Sometimes sport is hard to like. Take Japan's performance against 500/1-on match favourites South Africa in the Rugby World Cup.
On a heart-thumping September evening the Japanese skipped over history and restored some wonder and romance to international rugby. Their reward ? A game scheduled just four days later, against Scotland, a tier one side making its competition debut. Japan were thrashed.
From every point of view, the four-day turnaround was egregiously wrong. Would Ireland have accepted it? Are you joking?
Romania, a tier two team like Japan, got similar treatment. Beaten by France, they had to front up again just four days later, this time to a tier one side coming out of an eight-day break. That was Ireland, and it worked out very nicely for us.
But where is the fairness ? Where is the sportsmanship? Where stands the “world in union” ethos of the RWC anthem?
Meanwhile, we had the almost routine Croke Park September showdown between Dublin and Kerry. How much did we care, those of us from beyond the Pale or outside the Kingdom, about a toss-up between the two richest teams in the country, reaping success from the best facilities, science, coaching and backroom expertise that money can buy?
Kerry county GAA’s income last year was a whopping €4.26 million. Dublin’s main sponsorship is worth €1million, plus a slew of “partnerships” covering everything from cars to health food to airlines.

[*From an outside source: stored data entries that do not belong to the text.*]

(* ===== verification/StdMap.v ===== *)
(** [std::map] of the C++ standard library, as the program uses it: an ordered
    association list over a key type with a comparator, with the operations the
    source calls ([find], [operator[]], [emplace]/[insert], [erase],
    [upper_bound], iteration in key order), the sortedness invariant every
    operation preserves, lookup laws for every operation, extensionality, and
    the refinement of the ordered list to stdpp's [gmap].

    The comparators themselves ([AlarmTableDefKey::operator<], [OIDCompare],
    the built-in [<] on unsigned integers) are instances of [Comparator] given
    by the components that declare them; their order laws are [StrictOrderLaws]. *)

From S2P Require Export Prelude.

(** ** Comparators *)

Class Comparator (K : Type) := cmp_lt : K -> K -> bool.

Notation "a ≺ b" := (cmp_lt a b = true) (at level 70, no associativity) : snmp_scope.
Notation "a ⊀ b" := (cmp_lt a b = false) (at level 70, no associativity) : snmp_scope.

Class StrictOrderLaws (K : Type) `{Comparator K} := {
  cmp_irrefl : forall a : K, a ⊀ a;
  cmp_trans : forall a b c : K, a ≺ b -> b ≺ c -> a ≺ c;
  cmp_total : forall a b : K, a ⊀ b -> b ⊀ a -> a = b;
}.

(** The built-in order of integer keys. *)
#[export] Instance Z_comparator : Comparator Z := Z.ltb.

(** ** Operations *)

Abbreviation smap K V := (list (K * V)).

Section operations.
Context {K V : Type} `{Comparator K}.

(** [m.find(k)]: the first entry whose key is not below [k], if equivalent. *)
Fixpoint find_key (k : K) (m : smap K V) : option V :=
  match m with
  | [] => None
  | (k', v) :: m' =>
    if cmp_lt k' k then find_key k m' else if cmp_lt k k' then None else Some v
  end.

(** [m[k] = v] *)
Fixpoint assign (k : K) (v : V) (m : smap K V) : smap K V :=
  match m with
  | [] => [(k, v)]
  | (k', v') :: m' =>
    if cmp_lt k' k then (k', v') :: assign k v m'
    else if cmp_lt k k' then (k, v) :: (k', v') :: m'
    else (k', v) :: m'
  end.

(** [m.emplace(k, v)], [m.insert({k, v})]: an equivalent key is kept. *)
Fixpoint emplace (k : K) (v : V) (m : smap K V) : smap K V :=
  match m with
  | [] => [(k, v)]
  | (k', v') :: m' =>
    if cmp_lt k' k then (k', v') :: emplace k v m'
    else if cmp_lt k k' then (k, v) :: (k', v') :: m'
    else (k', v') :: m'
  end.
(** The cases of the [switch] for the options of the table. *)
Definition set_option (c : agent_config) (opt : OptionTypes * string) : agent_config :=
  let optarg := opt.2 in
  match opt.1 with
  | OPT_COMMUNITY =>
    mkAgentConfig (trap_ips c) (Some optarg) (snmp_notifications c) (local_ip c) (hostname c) (logdir c) (loglevel c)
  | OPT_SNMP_NOTIFICATION_TYPE =>
    mkAgentConfig (trap_ips c) (community c)
      (fold_left add_notification (split_string optarg) (snmp_notifications c))
      (local_ip c) (hostname c) (logdir c) (loglevel c)
  | OPT_SNMP_IPS =>
    mkAgentConfig (trap_ips c ++ split_string optarg) (community c) (snmp_notifications c) (local_ip c) (hostname c) (logdir c) (loglevel c)
  | OPT_LOCAL_IP =>
    mkAgentConfig (trap_ips c) (community c) (snmp_notifications c) optarg (hostname c) (logdir c) (loglevel c)
  | OPT_HOSTNAME =>
    mkAgentConfig (trap_ips c) (community c) (snmp_notifications c) (local_ip c) optarg (logdir c) (loglevel c)
  | OPT_LOG_LEVEL =>
    mkAgentConfig (trap_ips c) (community c) (snmp_notifications c) (local_ip c) (hostname c) (logdir c) (atoi optarg)
  | OPT_LOG_DIR =>
    mkAgentConfig (trap_ips c) (community c) (snmp_notifications c) (local_ip c) (hostname c) optarg (loglevel c)
  end.

(** How the loop over the options ends: with the configuration, with [usage] and [abort]
    (the default case), or in a read beyond the table. *)
Inductive options_outcome := Configured (c : agent_config) | UsageThenAbort | ReadOutOfBounds.

Definition parse_options (posixly_correct : bool) (args : list string) : options_outcome :=
  let (opts, e) := getopt_long posixly_correct args in
  match e with
  | EndOfOptions => Configured (fold_left set_option opts config_zero)
  | QuestionMark => UsageThenAbort
  | BeyondTable => ReadOutOfBounds
  end.

(** The default when no type is configured. *)
Definition notifications_or_default (l : notification_set) : notification_set :=
  match l with [] => emplace RFC3877 tt l | _ => l end.

(** The receiver of an element of [trap_ips]. *)
Definition trap_receiver (ip : string) : string * Z :=
  let addr := c_str ip in
  match split_host_port addr with
  | Some (host, port) => (c_str host, port)
  | None => (c_str addr, 162)
  end.
End options.

(** [usage]: what it prints before [main] aborts. *)
Definition usage : list string :=
  ["Options:";
   "";
   " --local-ip <ip>            Local IP address of this node";
   " --hostname <name>          Hostname to identify this node in enterprise alarms";
   " --snmp-ips <ip>,<ip>       Send SNMP notifications to the specified IPs";
   " --community <name>         Include the given community string on notifications";
   " --snmp-notification-types  Sends SNMP notifiations with the specified format";
   " --log-dir <directory>";
   "                            Log to file in specified directory";
   " --log-level N              Set log level to N (default: 4)"].

(** ** What the command line means *)

(** The name [usage] documents for each option. *)
Definition documented (o : OptionTypes) : string :=
  match o with
  | OPT_LOCAL_IP => "local-ip"
  | OPT_HOSTNAME => "hostname"
  | OPT_SNMP_IPS => "snmp-ips"
  | OPT_COMMUNITY => "community"
  | OPT_SNMP_NOTIFICATION_TYPE => "snmp-notification-types"
  | OPT_LOG_DIR => "log-dir"
  | OPT_LOG_LEVEL => "log-level"
  end.

Definition not_option (arg : string) : Prop := forall s, arg = ("-" ++ s)%string -> s = ""%string.

(** Arguments that are options with their values, in either form, among others that are not. *)
Inductive arguments (posixly_correct : bool) : list (OptionTypes * string) -> list string -> Prop :=
| args_nil : arguments posixly_correct [] []
| args_separate o v opts l :
    arguments posixly_correct opts l ->
    arguments posixly_correct ((o, v) :: opts) (("--" ++ documented o)%string :: v :: l)
| args_joined o v opts l :
    arguments posixly_correct opts l ->
    arguments posixly_correct ((o, v) :: opts) (("--" ++ documented o ++ "=" ++ v)%string :: l)
| args_other arg opts l :
    posixly_correct = false -> not_option arg -> arguments posixly_correct opts l ->
    arguments posixly_correct opts (arg :: l).

(** What can follow them: the end of the options; a short option, or a documented one that lacks
    its value; or a long option that is not documented. *)
Inductive arguments_end (posixly_correct : bool) : list string -> getopt_end -> Prop :=
| end_nil : arguments_end posixly_correct [] EndOfOptions
| end_dashes l : arguments_end posixly_correct ("--" :: l) EndOfOptions
| end_posix arg l :
    posixly_correct = true -> not_option arg -> arguments_end posixly_correct (arg :: l) EndOfOptions
| end_short c s l : c <> "-"%char -> arguments_end posixly_correct (String "-" (String c s) :: l) QuestionMark
| end_missing o : arguments_end posixly_correct [("--" ++ documented o)%string] QuestionMark
| end_undocumented s l :
    s <> ""%string -> (forall o, s <> documented o /\ forall v, s <> (documented o ++ "=" ++ v)%string) ->
    arguments_end posixly_correct (("--" ++ s)%string :: l) BeyondTable.
(* ===== verification/RowTable.v ===== *)
(** The part the three SNMP tables share: a registered handler, a Net-SNMP
    container of rows, and the heap of row contexts the container points into
    ([alarmModelTable_context], [ituAlarmTable_context] and
    [alarmActiveTable_context] have the same two fields).

    Row contexts are allocated and freed by the tables, so they are modelled
    with their addresses: [contexts] is the heap of live contexts, the container
    holds addresses, and a dereference of an address that is not live is an
    error ([None]) of the operation that makes it. *)

From S2P Require Export AlarmDefs NetSnmp.

(** A row context: its index (first member) and the definition it points to. *)
Record row_context := mkRow {
  row_index : oids;
  _alarm_table_def : AlarmTableDef;
}.

Section table.
Context `{NetSnmpContainer}.

(** The static variables of a table: [my_handler] (registered or [NULL]), the
    container in [cb], and the live contexts. *)
Record table := mkTable {
  my_handler : bool;
  cb_container : container;
  contexts : gmap Z row_context;
  next_address : Z;
}.

(** Before initialisation. *)
Definition table_zero : table := mkTable false container_empty ∅ 1.

(** A table initialiser: nothing if registered already, an error when one of
    its two allocations fails, otherwise registered with an empty container. *)
Definition register_table (table_info_ok handler_ok : bool) (t : table) : snmp_err * table :=
  if my_handler t then (SNMP_ERR_NOERROR, t)
  else if negb table_info_ok then (SNMP_ERR_GENERR, t)
  else if negb handler_ok then (SNMP_ERR_GENERR, t)
  else (SNMP_ERR_NOERROR, mkTable true container_empty (contexts t) (next_address t)).

(** Allocate a context for an index already encoded and insert it. *)
Definition insert_row (o : oids) (def : AlarmTableDef) (t : table) : table :=
  let a := next_address t in
  mkTable (my_handler t) (CONTAINER_INSERT o a (cb_container t))
          (<[a := mkRow o def]> (contexts t)) (a + 1).

(** The rows a manager sees: index to definition, through the live contexts. *)
Definition table_view (t : table) : gmap oids AlarmTableDef :=
  map_imap (fun _ a => _alarm_table_def <$> contexts t !! a) (container_rows (cb_container t)).

(** Every address in the container is live, under the index of its context,
    and every live address is below the next one. *)
Record table_wf (t : table) : Prop := {
  rows_live : forall o a, container_rows (cb_container t) !! o = Some a ->
    exists ctx, contexts t !! a = Some ctx /\ row_index ctx = o;
  live_below : forall a ctx, contexts t !! a = Some ctx -> a < next_address t;
}.
End table.

(** ** Lemmas *)

Section laws.
Context `{NetSnmpContainerSpec}.

Lemma table_zero_wf : table_wf table_zero.
Proof.
  split; simpl.
  - intros o a. by rewrite container_empty_rows, lookup_empty.
  - intros a ctx. by rewrite lookup_empty.
Qed.

Lemma table_view_lookup t o :
  table_view t !! o =
  (a ← container_rows (cb_container t) !! o; _alarm_table_def <$> contexts t !! a).
Proof.
  unfold table_view. rewrite map_lookup_imap.
  by destruct (container_rows (cb_container t) !! o).
Qed.

(** A table just registered, or not, with nothing inserted. *)
Lemma table_fresh_wf b : table_wf (mkTable b container_empty ∅ 1).
Proof. destruct table_zero_wf. by split. Qed.

Lemma table_fresh_view b : table_view (mkTable b container_empty ∅ 1) = ∅.
Proof.
  apply map_eq. intros o. rewrite table_view_lookup, lookup_empty. simpl.
  by rewrite container_empty_rows, lookup_empty.
Qed.

Lemma insert_row_wf o def t :
  table_wf t -> container_rows (cb_container t) !! o = None ->
  table_wf (insert_row o def t).
Proof.
  intros [Hl Hb] Ho. split; simpl.
  - intros o' a'. rewrite container_insert_rows by done.
    intros [[-> <-]|[? Ha]]%lookup_insert_Some.
    + eexists. by rewrite lookup_insert_eq.
    + destruct (Hl _ _ Ha) as (ctx & Hc & ?). exists ctx. split; [|done].
      rewrite lookup_insert_ne; [done|]. apply Hb in Hc. lia.
  - intros a ctx [[<- _]|[_ Hc]]%lookup_insert_Some; [lia|]. apply Hb in Hc. lia.
Qed.

Lemma insert_row_view o def t :
  table_wf t -> container_rows (cb_container t) !! o = None ->
  table_view (insert_row o def t) = <[o := def]> (table_view t).
Proof.
  intros [Hl Hb] Ho. apply map_eq. intros o'. rewrite table_view_lookup. simpl.
  rewrite container_insert_rows by done. destruct (decide (o = o')) as [<-|Hne].
  - rewrite !lookup_insert_eq. simpl. by rewrite lookup_insert_eq.
  - rewrite !lookup_insert_ne by done. rewrite table_view_lookup.
    destruct (container_rows (cb_container t) !! o') as [a|] eqn:Ha; [simpl|done].
    destruct (Hl _ _ Ha) as (ctx & Hc & _). rewrite lookup_insert_ne; [done|].
    apply Hb in Hc. lia.
Qed.

Lemma table_view_None t o :
  table_wf t -> table_view t !! o = None <-> container_rows (cb_container t) !! o = None.
Proof.
  intros [Hl _]. rewrite table_view_lookup.
  destruct (container_rows (cb_container t) !! o) as [a|] eqn:Ha; [simpl|done].
  destruct (Hl _ _ Ha) as (ctx & -> & _). done.
Qed.
End laws.

#[export] Hint Resolve table_zero_wf insert_row_wf : snmp.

Once in a blue moon a Donegal comes along and spoils the script.
Former Donegal manager Jim McGuinness’s column yesterday about the “sacrifices” made by GAA players is worth a read. The lad who went straight from the birth of his child to training camp is deemed to have made a sacrifice ; so is the selector who raced home from a championship match to his son’s First Communion.
Pundits holding forth often sound like their entire tribes have been taken hostage. Truly, if a bunch of women was heard indulging in the same kind of know-all, bitchy exchanges over an entertainment they would be mocked for a lifetime.
Honour
Have we lost all sense of proportion? Sport can bring enormous happiness and pride, but for true sportspeople a win is not a win unless it is achieved with honour and a level playing field.
By facilitating ritual humiliations in the pursuit of big cash bonanzas, sports’ governing bodies show no sense of responsibility to that ethos, still less to children who soak up the standards around them.
The winner-takes-all attitude has infected every sport and age group. The Irish stories range all the way from oafish, contemptuous behaviour at management level down to the crazed adults who run up and down pitch sidelines, roaring instructions at nine-year-olds they fancy as their route to fame or fortune.
The problem in English soccer was highlighted a few weeks ago by Emily Dyke, a 14 year-old referee who used Facebook to ask parents to stop shouting and swearing at her over her decisions. One called her “a f--king disgrace” at an under-8s game. Organisations such as silentsideline.org have been set up to counter the deranged adults.
On the rugby scene the UK Anti-Doping Agency has warned about the prevalence of steroid abuse among rugby-playing boys who want a quick way to bulk up. Can Ireland be any different?
It is difficult now to see any sport as a source of simple fun and entertainment, as opposed to a route to fame and profit. Categories in the new Sports Industry Awards, founded with the purpose of highlighting the contribution of sport to “Ireland Inc”, include “best activation of a sports sponsorship” and “best use of a media platform”.
According to Bernard Brogan, the Dublin football star and face of the awards, the initiative answers "a crying need for an awards scheme that recognises the contribution sport makes to the economic life of Ireland. Too often sport is seen as simply a hobby or pastime. The reality is that it is much, much more."
Baffling
Too often seen as simply a hobby or pastime? Really ? Even if it were true, what could possibly be wrong with that?
That this language comes from an amateur GAA player makes it even more baffling. Isn’t commercial success a reward in itself?
Why not aim for the restoration of sport as simply a hobby or pastime, among parents, coaches and authorities?
And how about some awards for the unsung heroes who, for no gain at all, struggle against the daily tsunami of commerce to engender an ethos of honour and genuine respect in sport, an ethos that will filter through to everything a child does thereafter?
As for Japan, the good news is it gets to host the next Rugby World Cup, the first to be held in Asia. Let’s see how many rest days they get between matches in 2019.